The study was conducted at a 700-bed academic hospital in the Southeastern United States with two reprocessing facilities from October 2017 to October 2018. Fifty-six hours of direct observations, 36 interviews were used to iteratively develop the work systems analysis. This included the process map and task analysis developed to describe the assembly system, the abstraction hierarchy developed to identify the possible performance shaping factors (based on SEIPS) and a variance matrix developed to illustrate the relationship among the tasks, performance shaping factors, failures and outcomes. Operating room (OR) reported tray defect data from July 2016 to December 2017 were analysed to identify the percentage and types of defects across reprocessing phases the most common assembly defects.
The majority of the 3900 tray defects occurred during the assembly phase; impacting 5% of surgical cases (n=41 799). Missing instruments, which could result in OR delays and increased surgical duration, were the most commonly reported assembly defect (17.6%, n=700).
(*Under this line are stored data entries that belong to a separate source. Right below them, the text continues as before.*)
(* ===== verification/TestRules.v ===== *)
(** The unit tests as programs: a test is a sequence of calls and checks that ends with
    the conjunction of what it expected, or stops at a fatal assertion.  The rules say
    how the calls of the handle continue in a test that must pass unless the system
    refuses memory. *)

From stdpp Require Import gmap.
From iris.proofmode Require Import proofmode.
From S2P Require Import Prelude.
From S2P Require Import HeapProp.
From S2P Require Import Memory.
From S2P Require Import Logic.
From S2P Require Import BlockHeader.
From S2P Require Import Prog.
From S2P Require Import StatisticsCollector.
From S2P Require Import Config.
From S2P Require Import DebugLayer.
From S2P Require Import AllocatorImpl.
From S2P Require Import AllocatorInv.
From S2P Require Import Allocate.
From S2P Require Import Deallocate.
From S2P Require Import Allocator.
From S2P Require Import Facade.
From S2P Require Import Client.

Open Scope Z_scope.

(** ** GoogleTest *)
Notation test := (prog Allocator (option bool)).
Definition passed : test := mret (Some true).
(** [ASSERT_*] ends the test, [EXPECT_*] lets it go on. *)
Definition ASSERT (b : bool) (k : test) : test := if b then k else mret None.
Definition EXPECT (b : bool) (k : test) : test := r ← k; mret (option_map (andb b) r).
(** [ASSERT_NE(ptr, nullptr)] *)
Definition ASSERT_NOT_NULL (p : Z) (k : test) : test := ASSERT (negb (p =? 0)) k.
(** [for (x : xs) { body }], and then the rest. *)
Fixpoint for_each {A} (xs : list A) (body : A → test → test) (k : test) : test :=
  match xs with [] => k | x :: xs => body x (for_each xs body k) end.
(** The errors the handler of the test has recorded. *)
Definition recorded (h : Allocator) : list Error :=
  match impl_ h with None => [] | Some w => r_error <$> rev (filter (λ r, r_handled r = true) (reports w)) end.

(** A test passes, unless the system refused memory. *)
Definition passes `{!OS} (r : option bool) : Prop := r = Some true ∨ os_refused.

Section rules.
Context `{HOS : !OS, HL : !OSLaws} (fuel : nat) (tid : Z).
Implicit Types (w : AllocatorImpl) (L : gmap Z alloc) (a : alloc) (u n : Z) (k : test).

Definition wpt k w : heapPropI := wpp k (owning w) (λ r h, ∃ w', ⌜h = owning w' ∧ passes r⌝)%I.

Lemma wpt_passed w : ⊢ wpt passed w.
Proof. iApply wpp_ret. iExists w. iPureIntro. split; [done|by left]. Qed.
Lemma wpt_stop w : os_refused → ⊢ wpt (mret None) w.
Proof. intros. iApply wpp_ret. iExists w. iPureIntro. split; [done|by right]. Qed.
Lemma wpt_assert (b : bool) k w : b = true → wpt k w ⊢ wpt (ASSERT b k) w.
Proof. by intros ->. Qed.
Lemma wpt_expect (b : bool) k w : b = true ∨ os_refused → wpt k w ⊢ wpt (EXPECT b k) w.
Proof.
  intros Hb. iIntros "H". iApply wpp_bind. iApply (wpp_wand with "H"). iIntros (r h) "(%w' & -> & %Hr)". iApply wpp_ret.
  iExists w'. iPureIntro. split; [done|]. destruct Hb as [->|?]; [|by right]. destruct Hr as [->|?]; [by left|by right].
Qed.

(** What an allocation of [n] bytes gives a test. *)
Definition fresh w w' L n al sh u a bs : Prop :=
  u ≠ 0 ∧ L !! u = None ∧ a_size a = n ∧ a_shim a = sh ∧ u mod al = 0 ∧ fresh_bytes (cfg_of w) n bs ∧ allocated w w' u n (a_reserved a).
Lemma alloc_post_fresh w L n al sh r w' :
  0 < n ≤ kMaxRequest → alloc_post w L n al sh r w' ⊢
  (⌜∃ e, r = inr e ∧ os_refused ∧ failed w w' e 0⌝ ∗ impl_inv w' L) ∨
  ∃ u a bs, ⌜r = inl u ∧ fresh w w' L n al sh u a bs⌝ ∗ impl_inv w' (<[u := a]> L) ∗ held u a bs.
Proof.
  intros Hn. iIntros "H". destruct r as [u|e]; cbn [alloc_post].
  - iRight. iDestruct "H" as (a bs (Hnone&Hwf&Hsz&Hsh&Hm&Hall&Hfb)) "(HI & Hu & Hg)".
    pose proof Hfb as [Hlen _]. iDestruct (bytes_at_range with "Hu") as %?; [lia|].
    iExists u, a, bs. iFrame. iPureIntro. split; [|lia]. split; [done|]. split_and!; try done. lia.
  - iLeft. iDestruct "H" as "[[%He %Hf] $]". iPureIntro. exists e. split_and!; [done| |done].
    destruct He as [[_ ?]|(_&_&?)]; [lia|done].
Qed.
Lemma request_ok n : 0 < n ≤ kMaxRequest → in64 n ∧ request n = n.
Proof.
  change kMaxRequest with (2 ^ 46). intros Hn. unfold in64, request. rewrite W64_eq (proj2 (Z.eqb_neq _ _)); lia.
Qed.
Lemma wpt_allocate n (k : Z → test) w L :
  0 < n ≤ kMaxRequest → abortOnError (cfg_of w) = false →
  impl_inv w L ∗
  (∀ u a bs w', ⌜fresh w w' L n 16 (default_shim (cfg_of w)) u a bs⌝ -∗ impl_inv w' (<[u := a]> L) -∗ held u a bs -∗ wpt (k u) w') ⊢
  wpt (p ← Allocator.allocate (S fuel) tid n; ASSERT_NOT_NULL p (k p)) w.
Proof.
  intros Hn Hab. iIntros "[HI Hk]". iApply wpp_bind. iApply wpp_guarded. iApply wpp_bind.
  destruct (request_ok n Hn) as [Hin Hreq].
  iApply wpp_allocate; [done|done|]. iFrame "HI". iIntros (r w') "H". iApply wpp_ret.
  rewrite Hreq.
  iDestruct (alloc_post_fresh with "H") as "[[(%e & -> & %Hr & _) _]|(%u & %a & %bs & [-> %Hf] & HI & Hh)]"; [done|by iApply wpt_stop|].
  cbn [value_or]. iApply wpt_assert; [destruct Hf as (Hu&_); by rewrite (proj2 (Z.eqb_neq u 0))|].
  iApply ("Hk" with "[//] HI Hh").
Qed.
Lemma wpt_aligned al n (k : Z → test) w L :
  valid_alignment al → 0 < n ≤ kMaxRequest → abortOnError (cfg_of w) = false →
  impl_inv w L ∗
  (∀ u a bs w' sh, ⌜fresh w w' L n al sh u a bs⌝ -∗ impl_inv w' (<[u := a]> L) -∗ held u a bs -∗ wpt (k u) w') ⊢
  wpt (p ← Allocator.alignedAllocate (S fuel) tid al n; ASSERT_NOT_NULL p (k p)) w.
Proof.
  intros Hal Hn Hab. iIntros "[HI Hk]". iApply wpp_bind. iApply wpp_guarded. iApply wpp_bind.
  destruct (request_ok n Hn) as [Hin Hreq].
  iApply wpp_alignedAllocate; [done| |done|].
  { destruct Hal as (j&Hj&->). pose proof (pow2_bounds j). unfold in64. lia. }
  iFrame "HI". iIntros (r w') "[[(% & _) _]|[_ H]]"; [done|]. iApply wpp_ret.
  rewrite Hreq.
  iDestruct (alloc_post_fresh with "H") as "[[(%e & -> & %Hr & _) _]|(%u & %a & %bs & [-> %Hf] & HI & Hh)]"; [done|by iApply wpt_stop|].
  cbn [value_or]. iApply wpt_assert; [destruct Hf as (Hu&_); by rewrite (proj2 (Z.eqb_neq u 0))|].
  iApply ("Hk" with "[//] HI Hh").
Qed.
Lemma wpt_free u a bs k w L :
  L !! u = Some a → abortOnError (cfg_of w) = false →
  impl_inv w L ∗ held u a bs ∗ (∀ w', ⌜deallocated w w' u a front_guard rear_guard⌝ -∗ impl_inv w' (delete u L) -∗ wpt k w') ⊢
  wpt (_ ← Allocator.deallocate tid u; k) w.
Proof.
  intros Ha Hab. iIntros "(HI & (%Hlen & Hu & Hg) & Hk)". iApply wpp_bind.
  iApply (wpp_handle_deallocate tid u a front_guard rear_guard w L); [done|done|]. iFrame "HI Hg".
  iSplitL "Hu"; [rewrite -Hlen; by iApply raw_intro|]. iIntros (w' Hd) "HI". by iApply ("Hk" with "[//]").
Qed.
(** Growing or shrinking keeps the common prefix. *)
Lemma wpt_reallocate u a bs n (k : Z → test) w L :
  L !! u = Some a → 0 < n ≤ kMaxRequest → abortOnError (cfg_of w) = false →
  impl_inv w L ∗ held u a bs ∗
  (∀ u' a' bs' w', ⌜cfg_of w' = cfg_of w ∧ L !! u' = None ∧ a_size a' = n ∧
       take (Z.to_nat (Z.min (a_size a) n)) bs' = take (Z.to_nat (Z.min (a_size a) n)) bs⌝ -∗
     impl_inv w' (delete u (<[u' := a']> L)) -∗ held u' a' bs' -∗ wpt (k u') w') ⊢
  wpt (p ← Allocator.reallocate (S fuel) tid u n; ASSERT_NOT_NULL p (k p)) w.
Proof.
  intros Ha Hn Hab. iIntros "(HI & (%Hlen & Hu & Hg) & Hk)". iApply wpp_bind. iApply wpp_guarded. iApply wpp_bind.
  iApply (wpp_reallocate fuel tid u a bs front_guard rear_guard n w L);
    [done|done|by apply request_ok|lia|done|].
  iFrame "HI Hu Hg". iSplit.
  - iIntros (e w' [He _]) "_ _ _". iApply wpp_ret. iApply wpt_stop. destruct He as [[_ ?]|(_&_&?)]; [lia|done].
  - iIntros (p a' bs' w1 w' (Hnone&Hwf&Hsz&_&_&Hlen'&Ht&[Hc1 _]&[Hc2 _])) "HI Hu Hg". iApply wpp_ret. cbn [value_or].
    iDestruct (bytes_at_range with "Hu") as %?; [lia|].
    iApply wpt_assert; [rewrite (proj2 (Z.eqb_neq p 0)) //; lia|].
    iApply ("Hk" with "[%] HI"); [by rewrite Hc2 Hc1|]. iFrame. iPureIntro. lia.
Qed.
(** ** Accesses to a block *)
Lemma held_bytes u a bs : held u a bs ⊢ ⌜Z.of_nat (length bs) = a_size a⌝ ∗ u ↦∗ bs ∗ (∀ bs', ⌜length bs' = length bs⌝ -∗ u ↦∗ bs' -∗ held u a bs').
Proof. iIntros "(%Hlen & $ & Hg)". iSplit; [done|]. iIntros (bs' Hl) "Hu". iFrame. iPureIntro. lia. Qed.
Lemma held_length u a bs : held u a bs ⊢ ⌜Z.of_nat (length bs) = a_size a⌝.
Proof. by iIntros "(% & _ & _)". Qed.
Lemma wpt_memset u a bs b n k w :
  a_size a = n → held u a bs ∗ (held u a (replicate (Z.to_nat n) b) -∗ wpt k w) ⊢ wpt (_ ← io (memset u b n); k) w.
Proof.
  iIntros (Hn) "[Hh Hk]". iDestruct (held_bytes with "Hh") as "(%Hlen & Hu & Hh)". iApply wpp_bind. iApply wpp_io.
  iApply (wp_memset _ bs); [lia|]. iFrame "Hu". iIntros "Hu". iApply "Hk". iApply ("Hh" with "[%] Hu"). rewrite length_replicate. lia.
Qed.
Lemma wpt_store u a bs bs' k w :
  length bs' = length bs → held u a bs ∗ (held u a bs' -∗ wpt k w) ⊢ wpt (_ ← io (store_list u bs'); k) w.
Proof.
  iIntros (Hn) "[Hh Hk]". iDestruct (held_bytes with "Hh") as "(%Hlen & Hu & Hh)". iApply wpp_bind. iApply wpp_io.
  iApply (wp_store_list _ bs); [done|]. iFrame "Hu". iIntros "Hu". iApply "Hk". by iApply ("Hh" with "[%] Hu").
Qed.
Lemma wpt_load u a bs (n : nat) (k : list byte → test) w :
  (n ≤ length bs)%nat → held u a bs ∗ (held u a bs -∗ wpt (k (take n bs)) w) ⊢ wpt (x ← io (load_list u n); k x) w.
Proof.
  iIntros (Hn) "[Hh Hk]". iDestruct (held_bytes with "Hh") as "(%Hlen & Hu & Hh)". iApply wpp_bind. iApply wpp_io.
  pose proof (bytes_at_app u (take n bs) (drop n bs)) as E. rewrite take_drop in E. rewrite {1}E. iDestruct "Hu" as "[Hu Hrest]".
  assert (load_list u n = load_list u (length (take n bs))) as -> by (by rewrite length_take_le).
  iApply wp_load_list. iFrame "Hu". iIntros "Hu". iApply "Hk". iApply ("Hh" with "[//]").
  rewrite E. iFrame.
Qed.
(** One byte of a range, to be given back with any value. *)
Lemma bytes_at_insert u bs i b0 :
  bs !! i = Some b0 → u ↦∗ bs ⊢ byte_at (u + Z.of_nat i) b0 ∗ ∀ b, byte_at (u + Z.of_nat i) b -∗ u ↦∗ <[i := b]> bs.
Proof. intros Hi. unfold bytes_at. by apply (big_sepL_insert_acc (λ (j : nat) b, byte_at (u + Z.of_nat j) b)). Qed.
Lemma wpt_load_at u a bs i b (k : byte → test) w :
  bs !! i = Some b → held u a bs ∗ (held u a bs -∗ wpt (k b) w) ⊢ wpt (x ← io (load_byte (u + Z.of_nat i)); k x) w.
Proof.
  iIntros (Hi) "[Hh Hk]". iDestruct (held_bytes with "Hh") as "(%Hlen & Hu & Hh)". iApply wpp_bind. iApply wpp_io.
  iAssert (byte_at (u + Z.of_nat i) b ∗ (byte_at (u + Z.of_nat i) b -∗ u ↦∗ bs))%I with "[Hu]" as "[Hb Hu]".
  { iDestruct (bytes_at_insert _ _ i b Hi with "Hu") as "[$ Hu]". iIntros "Hb". iDestruct ("Hu" with "Hb") as "Hu". by rewrite list_insert_id. }
  iApply wp_load_byte. iFrame "Hb". iIntros "Hb". iApply "Hk". iApply ("Hh" with "[//]"). by iApply "Hu".
Qed.
Lemma wpt_store_at u a bs i b k w :
  (i < length bs)%nat → held u a bs ∗ (held u a (<[i := b]> bs) -∗ wpt k w) ⊢ wpt (_ ← io (store_byte (u + Z.of_nat i) b); k) w.
Proof.
  iIntros (Hi) "[Hh Hk]". iDestruct (held_bytes with "Hh") as "(%Hlen & Hu & Hh)". iApply wpp_bind. iApply wpp_io.
  destruct (lookup_lt_is_Some_2 bs i Hi) as [b0 Hb0]. iDestruct (bytes_at_insert _ _ i b0 Hb0 with "Hu") as "[Hb Hu]".
  iApply wp_store_byte. iFrame "Hb". iIntros "Hb". iApply "Hk". iApply ("Hh" with "[%]"); [by rewrite length_insert|]. by iApply "Hu".
Qed.
(** Queries. *)
Lemma wpt_size u a (k : Z → test) w L :
  L !! u = Some a → impl_inv w L ∗ (impl_inv w L -∗ wpt (k (a_size a)) w) ⊢ wpt (n ← Allocator.allocationSize u; k n) w.
Proof.
  iIntros (Ha) "[HI Hk]". iApply wpp_bind. iApply wpp_guarded. iApply wpp_allocationSize; [done|]. iFrame "HI". iIntros "HI". by iApply "Hk".
Qed.
Lemma wpt_statistics (k : StatisticsSnapshot → test) w L :
  impl_inv w L ∗ (∀ e, impl_inv w L -∗ wpt (k (stats_snapshot e (get_stats w))) w) ⊢ wpt (s ← Allocator.statistics; k s) w.
Proof.
  iIntros "[HI Hk]". iApply wpp_bind. iApply wpp_guarded. iApply wpp_statistics. iFrame "HI". iIntros (l _) "HI". by iApply "Hk".
Qed.
Lemma wpt_recorded (k : list Error → test) w : wpt (k (recorded (owning w))) w ⊢ wpt (es ← gets recorded; k es) w.
Proof. iIntros "H". iApply wpp_bind. by iApply wpp_gets. Qed.
End rules.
High variability was observed in the reassembling of trays with failures including adding incorrect instruments, omitting instruments and failing to remove damaged instrument. These failures were precipitated by technological shortcomings, production pressures, tray composition, unstandardised instrument nomenclature and inadequate SPD staff training.
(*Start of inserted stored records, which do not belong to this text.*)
(* ===== verification/UnitTests.v ===== *)
(** The tests of src/tests that state what single calls of the handle do: ReallocateTest,
    AlignmentTest, DebugFeaturesTest, LargeAllocationTest, SmallAllocationTest, and
    one of FragmentationTest.  Each is the program of the test, with the proof that it
    passes. *)

From stdpp Require Import gmap.
From iris.proofmode Require Import proofmode.
From S2P Require Import Prelude.
From S2P Require Import HeapProp.
From S2P Require Import Memory.
From S2P Require Import Platform.
From S2P Require Import Logic.
From S2P Require Import BlockHeader.
From S2P Require Import Prog.
From S2P Require Import StatisticsCollector.
From S2P Require Import Config.
From S2P Require Import DebugLayer.
From S2P Require Import ThreadCache.
From S2P Require Import AllocatorImpl.
From S2P Require Import AllocatorInv.
From S2P Require Import Allocate.
From S2P Require Import Deallocate.
From S2P Require Import Allocator.
From S2P Require Import Facade.
From S2P Require Import Client.
From S2P Require Import Serving.
From S2P Require Import ExamplePrograms.
From S2P Require Import Mappings.
From S2P Require Import Lifetime.
From S2P Require Import TestRules.

Open Scope Z_scope.

Section tests.
Context `{HOS : !OS} (fuel : nat) (tid : Z).

(** *** ReallocateTest.cpp *)
Definition NullPointerBehavesLikeAllocate : test :=
  ptr ← Allocator.reallocate fuel tid 0 128;
  ASSERT_NOT_NULL ptr (_ ← Allocator.deallocate tid ptr; passed).
Definition counting : list byte := (λ i, Byte.byte.of_Z (Z.of_nat i)) <$> seq 0 64.
Definition GrowPreservesContents : test :=
  ptr ← Allocator.allocate fuel tid 64;
  ASSERT_NOT_NULL ptr (
  _ ← io (store_list ptr counting);
  grown ← Allocator.reallocate fuel tid ptr 8192;
  ASSERT_NOT_NULL grown (
  bs ← io (load_list grown 64);
  ASSERT (bool_decide (bs = counting)) (_ ← Allocator.deallocate tid grown; passed))).
Definition ShrinkPreservesPrefix : test :=
  ptr ← Allocator.allocate fuel tid 1024;
  ASSERT_NOT_NULL ptr (
  _ ← io (memset ptr Byte.x7e 1024);
  shrunk ← Allocator.reallocate fuel tid ptr 16;
  ASSERT_NOT_NULL shrunk (
  bs ← io (load_list shrunk 16);
  ASSERT (bool_decide (bs = replicate 16 Byte.x7e)) (_ ← Allocator.deallocate tid shrunk; passed))).
Definition ZeroSizeFreesPointer : test :=
  ptr ← Allocator.allocate fuel tid 256;
  ASSERT_NOT_NULL ptr (
  p ← Allocator.reallocate fuel tid ptr 0;
  EXPECT (p =? 0) (
  stats ← Allocator.statistics;
  EXPECT (activeAllocations stats =? 0) passed)).
Definition CrossTierGrowth : test :=
  ptr ← Allocator.allocate fuel tid 100;
  ASSERT_NOT_NULL ptr (
  _ ← io (memset ptr Byte.x33 100);
  huge ← Allocator.reallocate fuel tid ptr (2 * 1024 * 1024);
  ASSERT_NOT_NULL huge (
  bs ← io (load_list huge 100);
  ASSERT (bool_decide (bs = replicate 100 Byte.x33)) (_ ← Allocator.deallocate tid huge; passed))).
Supporting patient safety, minimising tray defects and OR delays and improving overall reliability of instrument reprocessing require a well-designed instrument tracking system, standardised nomenclature, effective coordination of reprocessing tasks between SPD and the OR and well-trained sterile processing technicians.
消毒供应中心(SPD)在手术安全和效率方面发挥着关键作用。SPD 负责清洗器械以去除污染物(去污)、检查并将器械重新组装到正确的托盘(装配)中,然后对器械进行消毒和储存以备将来使用(消毒和储存)。然而,器械破损、缺失或清洗不当是外科团队经常面临的问题。这些问题应在装配阶段发现并纠正。
运用工作系统分析方法,基于患者安全系统工程倡议(SEIPS)模型,全面了解再处理的装配阶段,识别各种工作挑战,并揭示影响可靠器械再处理的系统组件之间的相互关系。
该研究于 2017 年 10 月至 2018 年 10 月在美国东南部一家 700 床的学术医院的两个再处理设施进行。通过 56 小时的直接观察和 36 次访谈,对工作系统分析进行了迭代开发。这包括用于描述装配系统的流程图和任务分析、基于 SEIPS 识别可能的绩效塑造因素(PSFs)的抽象层次结构,以及用于说明任务、绩效塑造因素、故障和结果之间关系的方差矩阵。对 2016 年 7 月至 2017 年 12 月期间手术室(OR)报告的托盘缺陷数据进行分析,以确定再处理各阶段缺陷的百分比和类型(影响 5%的手术病例,n=41799)。最常见的装配缺陷是器械缺失,这可能导致 OR 延迟和手术时间延长(17.6%,n=700)。在重新组装托盘时,发现了很高的变异性,包括添加错误的器械、遗漏器械和未能去除损坏的器械。这些故障是由技术缺陷、生产压力、托盘组成、不标准的器械命名法和 SPD 员工培训不足引起的。
支持患者安全、最大限度地减少托盘缺陷和 OR 延迟以及提高器械再处理的整体可靠性,需要一个设计良好的器械跟踪系统、标准化的命名法、SPD 和 OR 之间再处理任务的有效协调以及经过良好培训的消毒处理技术人员。